Each of the element managers, real-time data buffer, conveyors, file input processor, database index shared access memory loader, reference data buffer and data managers may include a software application stored in one or more of the disk drives connected to the disk controller 860, the ROM 856 and/or the RAM 858. Preferably, the processor 854 may access each component as required.
A display interface 868 may permit information from the bus 852 to be displayed on a display 870 in audio, graphic, or alphanumeric format. Communication with external devices may optionally occur using various communication ports 872.
In addition to the standard computer-type components, the hardware may also include data input devices, such as a keyboard 873, or other input device 874, such as a microphone, remote control, pointer, mouse and/or joystick.
This written description uses examples to disclose the invention, including the best mode, and also to enable a person skilled in the art to make and use the invention. The patentable scope of the invention may include other examples. Additionally, the methods and systems described herein may be implemented on many different types of processing devices by program code comprising program instructions that are executable by the device processing subsystem. The software program instructions may include source code, object code, machine code, or any other stored data that is operable to cause a processing system to perform the methods and operations described herein. Other implementations may also be used, however, such as firmware or even appropriately designed hardware configured to carry out the methods and systems described herein.

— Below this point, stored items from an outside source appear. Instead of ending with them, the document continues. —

(** C8.  Without USE_POLKIT, a connect_async call on a channel in
    STATE_DISCONNECTED for which libusb opens the device, event listening
    is asked for and starts without error, schedules one completion,
    without error, and leaves the channel in STATE_CONNECTING with the new
    engine.  The channel-up notification that follows sets STATE_CONNECTED
    and at once asks the engine to write out its buffered guest data; in
    any state other than STATE_CONNECTING the notification is refused with
    a critical message and changes nothing. *)
Theorem connect_without_acl_then_channel_up
    (priv : SpiceUsbredirChannelPrivate)
    (ctx dev cancellable callback user_data helper_new : pointer)
    (a : open_answers) :
  let connected :=
    spice_usbredir_channel_connect_async priv ctx dev cancellable callback
      user_data helper_new a in
  USE_POLKIT = false ->
  state priv = STATE_DISCONNECTED ->
  libusb_open_rc a = 0 ->
  In EvStartEventListening (snd connected) ->
  start_listening_error a = None ->
  completions (snd connected)
  = [ {| res_callback := callback; res_user_data := user_data;
         res_error := None |} ]
  /\ state (fst connected) = STATE_CONNECTING
  /\ host (fst connected) = host_open_ret a
  /\ spice_usbredir_channel_up (fst connected)
     = (set_state STATE_CONNECTED (fst connected),
        [EvUsbredirhostWriteGuestData (host_open_ret a)])
  /\ forall q : SpiceUsbredirChannelPrivate,
       state q <> STATE_CONNECTING ->
       exists expr,
         spice_usbredir_channel_up q = (q, [EvLog G_LOG_CRITICAL expr]).
Proof.
  intros connected Hp Hs Hrc Hin Hl.
  destruct (connect_async_listening _ _ _ _ _ _ _ _ Hp Hin)
    as (Hc & Hd & _ & _ & Hh).
  clear Hin. subst connected.
  unfold spice_usbredir_channel_connect_async.
  apply Z.eqb_neq in Hc, Hd. rewrite Hc, Hd, Hs, Hp. simpl.
  destruct (open_device_succeeds
              (set_device dev (set_context ctx priv)) None a)
    as (p' & err' & t & E); auto.
  rewrite E. simpl.
  destruct (open_device_outcome _ _ _ _ _ _ _ E)
    as (_ & Ht & Hok & _).
  destruct (Hok eq_refl) as (Hst & Hho & _).
  destruct (no_ref_traffic_count t Ht) as [_ Hcomp].
  repeat split.
  - change (EvLog G_LOG_DEBUG "connecting usb channel"
            :: EvLibusbRefDevice dev
            :: t ++ [EvCompleteInIdle
                       {| res_callback := callback;
                          res_user_data := user_data;
                          res_error := None |}])
      with ([EvLog G_LOG_DEBUG "connecting usb channel";
             EvLibusbRefDevice dev]
            ++ t ++ [EvCompleteInIdle
                       {| res_callback := callback;
                          res_user_data := user_data;
                          res_error := None |}]).
    rewrite !completions_app, Hcomp. reflexivity.
  - exact Hst.
  - exact Hho.
  - unfold spice_usbredir_channel_up. rewrite Hst, Hho. reflexivity.
  - intros q Hq. unfold spice_usbredir_channel_up.
    apply state_eqb_neq in Hq. rewrite Hq. simpl.
    unfold return_if_fail_warning. eauto.
Qed.

(** ** The read callback and the engine's reads *)

Lemma read_guest_data_shape (script : read_script) :
  forall p : SpiceUsbredirChannelPrivate,
  exists b n t,
    usbredirhost_read_guest_data script p = (set_read_buf b n p, t)
    /\ only_reads t.
Proof.
  induction script as [|c next IH]; intro p; simpl.
  - exists (read_buf p), (read_buf_size p), [].
    rewrite set_read_buf_same. split; [reflexivity|constructor].
  - set (c' := if read_buf_size p <? c then read_buf_size p else c).
    set (p1 := set_read_buf _ _ p).
    destruct (IH c' (memcpy (read_buf p) c') p1) as (b & n & t & E & Ht).
    rewrite E. do 3 eexists. split; [reflexivity|].
    constructor; eauto.
Qed.

Lemma handle_msg_shape (p : SpiceUsbredirChannelPrivate)
    (msg : SpiceMsgIn) (script : read_script) :
  exists b n t,
    usbredir_handle_msg p msg script = (set_read_buf b n p, t)
    /\ no_ref_traffic t.
Proof.
  unfold usbredir_handle_msg.
  destruct (host p =? NULL).
  { exists (read_buf p), (read_buf_size p). rewrite set_read_buf_same.
    eexists. split; [reflexivity|traffic]. }
  destruct (negb (is_null (read_buf p))).
  { exists (read_buf p), (read_buf_size p). rewrite set_read_buf_same.
    eexists. split; [reflexivity|traffic]. }
  simpl.
  destruct (read_guest_data_shape script
              (set_read_buf (msg_data msg) (msg_dpos msg) p))
    as (b & n & t & E & Ht).
  rewrite E. do 3 eexists. split; [reflexivity|].
  apply only_reads_no_ref in Ht. traffic.
Qed.

(** ** One step of the state machine *)

Lemma engine_absent_when_idle (p : SpiceUsbredirChannelPrivate) :
  engine_iff_connected p ->
  state p <> STATE_CONNECTING -> state p <> STATE_CONNECTED ->
  host p = NULL.
Proof.
  intros [H _] H1 H2. destruct (Z.eq_dec (host p) NULL) as [|Hn]; auto.
  destruct (H Hn); contradiction.
Qed.
(** X6.  On a number [parse_rate] is the clamp of the number read as a
    fraction when it is at most 1 and as a percentage when it is above 1:
    0 below 0, the number itself from 0 to 1, its hundredth from 1 to
    100, and 1 from 100 on. *)
Theorem X6_parse_rate_of_number (v : Q) :
  (v <= 0 -> returns (Rework.parse_rate (Num v)) 0)
  /\ (0 <= v <= 1 -> returns (Rework.parse_rate (Num v)) v)
  /\ (1 < v <= 100 -> returns (Rework.parse_rate (Num v)) (v / 100))
  /\ (100 <= v -> returns (Rework.parse_rate (Num v)) 1).
Proof.
  unfold Rework.parse_rate, returns. cbv beta iota zeta delta [isna].
  assert (D : v / 100 == v * (1 # 100)) by (unfold Qdiv; reflexivity).
  repeat split; intros H;
    (destruct (Qgtb v 1) eqn:G;
     [apply Qgtb_gt in G | apply Qgtb_le in G]);
    rewrite clamp_clamp01; unfold clamp01;
    repeat match goal with
           | |- context [Qltb ?a ?b] =>
               let L := fresh "L" in
               destruct (Qltb a b) eqn:L;
               [apply Qltb_lt in L | apply Qltb_ge in L]
           end;
    lra.
Qed.

(** X6 at 20, read as 20 percent. *)
Lemma X6_witness :
  (1 < 20 <= 100) /\ returns (Rework.parse_rate (Num 20)) (20 / 100).
Proof.
  assert (H : 1 < 20 <= 100) by (split; [reflexivity | discriminate]).
  split; [exact H|].
  exact (proj1 (proj2 (proj2 (X6_parse_rate_of_number 20))) H).
Defined.

(** The matcher on a run of characters of a class. *)
Lemma re_star_not_headed (cls : ascii -> bool)
      (k : list ascii -> option (list ascii)) (rest : list ascii) :
  not_headed cls rest -> re_star cls k rest = k rest.
Proof.
  destruct rest as [|c r]; simpl; [reflexivity|]. now intros ->.
Qed.

(** The greedy run takes the whole run when the rest of the pattern then
    succeeds. *)
Lemma re_star_run (cls : ascii -> bool)
      (k : list ascii -> option (list ascii)) (ds rest m : list ascii) :
  Forall (fun c => cls c = true) ds -> not_headed cls rest ->
  k rest = Some m ->
  re_star cls k (ds ++ rest) = Some (ds ++ m).
Proof.
  intros F N K. induction F as [|c ds C _ IH]; simpl.
  - now rewrite re_star_not_headed.
  - now rewrite C, IH.
Qed.

Lemma is_digit_not_dot (c : ascii) : is_digit c = true -> is_dot c = false.
Proof.
  intros H. unfold is_dot. destruct (Ascii.eqb c ".") eqn:E; [|reflexivity].
  apply Ascii.eqb_eq in E. subst c. discriminate.
Qed.

Lemma is_digit_not_sign (c : ascii) : is_digit c = true -> is_sign c = false.
Proof.
  intros H. destruct (is_sign c) eqn:E; [|reflexivity].
  destruct (is_sign_cases c E); subst c; discriminate.
Qed.

Lemma is_digit_not_percent (c : ascii) :
  is_digit c = true -> Ascii.eqb "%" c = false.
Proof.
  intros H. destruct (Ascii.eqb "%" c) eqn:E; [|reflexivity].
  apply Ascii.eqb_eq in E. subst c. discriminate.
Qed.

(** A run of digits that nothing of a number follows is given back one
    digit, which the last item of the rate pattern takes. *)
Lemma re_star_digits_only (ds tail : list ascii) :
  Forall (fun c => is_digit c = true) ds -> ds <> [] ->
  not_headed is_digit tail -> not_headed is_dot tail ->
  re_star is_digit (re_match [(is_dot, Opt); (is_digit, Plus)]) (ds ++ tail)
  = Some ds.
Proof.
  intros F N Hd Hp.
  assert (K : re_match [(is_dot, Opt); (is_digit, Plus)] tail = None).
  { destruct tail as [|c r]; simpl; [reflexivity|].
    simpl in Hd, Hp. now rewrite Hp, Hd. }
  assert (K1 : forall c, is_digit c = true ->
                 re_match [(is_dot, Opt); (is_digit, Plus)] (c :: tail)
                 = Some [c]).
  { intros c C. simpl. rewrite (is_digit_not_dot c C), C.
    now rewrite (re_star_not_headed _ _ tail Hd). }
  set (k := re_match [(is_dot, Opt); (is_digit, Plus)]) in *.
  induction F as [|c ds C F IH]; [tauto|].
  simpl app. simpl re_star. rewrite C.
  destruct ds as [|c' ds'].
  - simpl app. rewrite (re_star_not_headed _ _ tail Hd), K.
    now apply K1.
  - rewrite IH by discriminate. reflexivity.
Qed.

(** A match at the head of the text is the one [re_search] returns. *)
Lemma re_search_head (re : pattern) (s m : list ascii) :
  re_match re s = Some m -> re_search re s = Some m.
Proof. intros H. destruct s; cbn [re_search]; now rewrite H. Qed.

(** The rate pattern matches a plain decimal text whole, at the head of
    the text, when nothing or a percent sign follows it. *)
Lemma re_search_plain (t tail : list ascii) :
  plain_decimal t -> tail = [] \/ tail = ["%"%char] ->
  re_search rate_pattern (t ++ tail) = Some t.
Proof.
  intros (ds1 & ds2 & F1 & N1 & F2 & Ht) Htail.
  assert (Hd : not_headed is_digit tail)
    by (destruct Htail; subst tail; reflexivity).
  assert (Hp : not_headed is_dot tail)
    by (destruct Htail; subst tail; reflexivity).
  assert (M : re_match rate_pattern (t ++ tail) = Some t).
  { destruct ds1 as [|d ds1']; [tauto|].
    inversion F1 as [|? ? D F1']; subst.
    assert (S : forall r, re_match rate_pattern ((d :: ds1') ++ r)
                          = re_star is_digit
                              (re_match [(is_dot, Opt); (is_digit, Plus)])
                              ((d :: ds1') ++ r)).
    { intros r. simpl. now rewrite (is_digit_not_sign d D), D. }
    destruct Ht as [-> | [N2 ->]].
    - rewrite S. now apply re_star_digits_only.
    - rewrite <- app_assoc. rewrite S.
      apply re_star_run; [exact F1 | reflexivity |].
      destruct ds2 as [|d2 ds2']; [tauto|].
      inversion F2 as [|? ? D2 F2']; subst.
      simpl. rewrite D2.
      rewrite (re_star_run is_digit _ ds2' tail [] F2' Hd eq_refl).
      simpl. now rewrite app_nil_r. }
  now apply re_search_head.
Qed.
(** [nil] for [io.EOF], as callers of a read-to-the-end see it. *)
Definition hide_EOF (e : error) : option error :=
  match e with
  | io_EOF => None
  | _ => Some e
  end.

(** A new [gzip.Reader] object. *)
Definition new_gzip_Reader (z : gzip_Reader) : M loc := fun σ =>
  let g := fresh (dom (gzips σ)) in
  Some (g, upd_gzip g z σ).

(** [Close] of a [gzip.Reader]: reports the decompressor's sticky error, a
    clean end excepted. Nothing in compression.go calls it. *)
Definition gzip_Reader_Close (g : loc) : M (option error) :=
  z ← load_gzip g;
  mret (from_option hide_EOF None (z_err z)).

Section Decompress.

Variable gz : gzip_codec.

(** [gzip.NewReader(buf)]: the header is read from [buf] at once. *)
Definition gzip_NewReader (buf : loc) : M (loc + error) :=
  b ← load_buf buf;
  match rd b with
  | None => panic
  | Some s =>
      store_buf buf {| rd := Some (readHeader gz s).2 |};;
      match (readHeader gz s).1 with
      | Some err => mret (inr err)
      | None =>
          g ← new_gzip_Reader {| z_r := buf; z_err := None |};
          mret (inl g)
      end
  end.

(** ** DecompressStream (lines 99-132) *)

Definition DecompressStream (archive : io_Reader)
    : M (option readCloserWrapper * option error) :=
  buf ← Pool_Get;
  bufio_Reset buf (Some archive);;
  '(bs, err) ← bufio_Peek buf 10;
  match err with
  | Some (errorString _) => mret (None, err)      (* err != nil && err != io.EOF *)
  | _ =>
      let closer : M (option error) :=
        bufio_Reset buf None;;
        Pool_Put buf;;
        mret None in
      let compression := DetectCompression bs in
      if compression =? Uncompressed then
        mret (Some {| Reader := R_bufio buf; compression := compression;
                      closer := Some closer |}, None)
      else if compression =? Gzip then
        r ← gzip_NewReader buf;
        match r with
        | inr err => mret (None, Some err)
        | inl gzReader =>
            mret (Some {| Reader := R_gzip gzReader; compression := compression;
                          closer := Some closer |}, None)
        end
      else
        mret (None, Some (fmt_Errorf "unsupported compression format "
                            (Extension compression)))
  end.

(** ** Reading a wrapper to its end ([io.ReadAll]) *)

Definition bufio_ReadAll (buf : loc) : M (list byte * option error) :=
  b ← load_buf buf;
  match rd b with
  | None => panic
  | Some s =>
      store_buf buf {| rd := Some {| pending := []; final := final s |} |};;
      mret (pending s, hide_EOF (final s))
  end.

The systems' and methods' data (e.g., associations, mappings, data input, data output, intermediate data results, final data results, etc.) may be stored and implemented in one or more different types of computer-implemented data stores, such as different types of storage devices and programming constructs (e.g., RAM, ROM, Flash memory, flat files, databases, programming data structures, programming variables, IF-THEN (or similar type) statement constructs, etc.). It is noted that data structures describe formats for use in organizing and storing data in databases, programs, memory, or other computer-readable media for use by a computer program.
The computer components, software modules, functions, data stores and data structures described herein may be connected directly or indirectly to each other in order to allow the flow of data needed for their operations. It is also noted that a module or processor includes but is not limited to a unit of code that performs a software operation, and can be implemented for example as a subroutine unit of code, or as a software function unit of code, or as an object (as in an object-oriented paradigm), or as an applet, or in a computer script language, or as another type of computer code. The software components and/or functionality may be located on a single computer or distributed across multiple computers depending upon the situation at hand.
It should be understood that as used in the description herein and throughout the claims that follow, the meaning of “a,” “an,” and “the” includes plural reference unless the context clearly dictates otherwise. Also, as used in the description herein and throughout the claims that follow, the meaning of “in” includes “in” and “on” unless the context clearly dictates otherwise. Finally, as used in the description herein and throughout the claims that follow, the meanings of “and” and “or” include both the conjunctive and disjunctive and may be used interchangeably unless the context expressly dictates otherwise; the phrase “exclusive or” may be used to indicate situation where only the disjunctive meaning may apply.
Claims
1. A method for performing a query in a distributed database system, comprising:
- (a) receiving, at a query processor, an instruction to perform a database operation involving an outer query and a subquery, the subquery including a conditional relationship between a column in a first set of data and a column in a second set of data, wherein the first and second sets of data are stored in separate external databases;
- (b) automatically modifying the subquery to generate a modified subquery by replacing the column in the first set of data with a parameter or updatable constant;
- (c) substituting a value from a row of the first set of data for the parameter or updatable constant;
- (d) causing the modified subquery to be executed by the external database to identify one or more rows from the second set of data that satisfy the modified subquery;
- (e) receiving, at the query processor, results of the modified subquery from the external database; and
- (f) repeating steps (c), (d) and (e) for each row in the first set of data.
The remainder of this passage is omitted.